··· Material provided

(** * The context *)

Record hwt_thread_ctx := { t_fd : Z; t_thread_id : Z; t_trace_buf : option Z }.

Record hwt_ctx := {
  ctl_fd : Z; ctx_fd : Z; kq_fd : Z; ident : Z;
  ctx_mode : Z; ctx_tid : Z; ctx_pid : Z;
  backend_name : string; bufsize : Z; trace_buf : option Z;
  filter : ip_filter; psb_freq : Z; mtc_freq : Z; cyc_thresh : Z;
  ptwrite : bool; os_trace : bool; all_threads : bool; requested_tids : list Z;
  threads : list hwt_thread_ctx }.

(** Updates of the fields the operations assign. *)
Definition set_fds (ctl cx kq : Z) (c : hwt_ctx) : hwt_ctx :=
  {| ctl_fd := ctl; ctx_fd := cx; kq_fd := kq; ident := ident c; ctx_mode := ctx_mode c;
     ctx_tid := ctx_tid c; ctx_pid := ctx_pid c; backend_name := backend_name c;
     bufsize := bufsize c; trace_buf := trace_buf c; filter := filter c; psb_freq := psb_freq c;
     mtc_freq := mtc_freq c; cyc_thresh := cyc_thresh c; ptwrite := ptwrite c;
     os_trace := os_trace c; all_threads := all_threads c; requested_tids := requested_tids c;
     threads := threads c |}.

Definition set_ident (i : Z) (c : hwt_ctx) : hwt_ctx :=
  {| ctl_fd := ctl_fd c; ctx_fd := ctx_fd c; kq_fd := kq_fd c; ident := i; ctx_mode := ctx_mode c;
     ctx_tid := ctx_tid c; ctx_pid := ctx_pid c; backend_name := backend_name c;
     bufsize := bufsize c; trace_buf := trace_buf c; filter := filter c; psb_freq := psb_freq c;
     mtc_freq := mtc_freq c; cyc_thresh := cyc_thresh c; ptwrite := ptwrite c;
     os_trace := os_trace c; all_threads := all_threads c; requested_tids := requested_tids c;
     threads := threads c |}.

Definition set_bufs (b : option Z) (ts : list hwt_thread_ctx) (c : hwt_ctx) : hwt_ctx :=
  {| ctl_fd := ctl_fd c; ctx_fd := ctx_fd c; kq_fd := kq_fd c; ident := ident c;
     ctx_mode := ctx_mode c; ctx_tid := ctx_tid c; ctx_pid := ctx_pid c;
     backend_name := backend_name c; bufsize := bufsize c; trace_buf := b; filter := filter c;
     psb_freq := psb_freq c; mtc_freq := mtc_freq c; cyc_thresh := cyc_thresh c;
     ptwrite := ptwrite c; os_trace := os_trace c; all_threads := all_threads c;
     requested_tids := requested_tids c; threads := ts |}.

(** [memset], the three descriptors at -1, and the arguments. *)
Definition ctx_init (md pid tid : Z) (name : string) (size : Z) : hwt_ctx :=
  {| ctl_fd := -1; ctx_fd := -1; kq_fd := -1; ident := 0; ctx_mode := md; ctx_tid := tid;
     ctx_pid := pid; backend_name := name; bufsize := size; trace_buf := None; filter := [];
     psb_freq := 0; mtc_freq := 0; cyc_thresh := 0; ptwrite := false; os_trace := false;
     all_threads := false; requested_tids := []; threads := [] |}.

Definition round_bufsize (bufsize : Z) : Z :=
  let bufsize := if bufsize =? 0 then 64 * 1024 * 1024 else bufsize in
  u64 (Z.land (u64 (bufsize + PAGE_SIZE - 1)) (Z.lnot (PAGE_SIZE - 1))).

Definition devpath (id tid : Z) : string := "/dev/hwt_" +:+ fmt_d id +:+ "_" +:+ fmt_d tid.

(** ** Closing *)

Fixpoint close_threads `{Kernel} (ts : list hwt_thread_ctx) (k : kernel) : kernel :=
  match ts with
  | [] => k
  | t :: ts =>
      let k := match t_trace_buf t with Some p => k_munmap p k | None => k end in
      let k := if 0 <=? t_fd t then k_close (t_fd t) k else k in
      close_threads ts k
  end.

······

From the data above, copy each line with the string "filter" in it.

  filter : ip_filter; psb_freq : Z; mtc_freq : Z; cyc_thresh : Z;
     bufsize := bufsize c; trace_buf := trace_buf c; filter := filter c; psb_freq := psb_freq c;
     bufsize := bufsize c; trace_buf := trace_buf c; filter := filter c; psb_freq := psb_freq c;
     backend_name := backend_name c; bufsize := bufsize c; trace_buf := b; filter := filter c;
     ctx_pid := pid; backend_name := name; bufsize := size; trace_buf := None; filter := [];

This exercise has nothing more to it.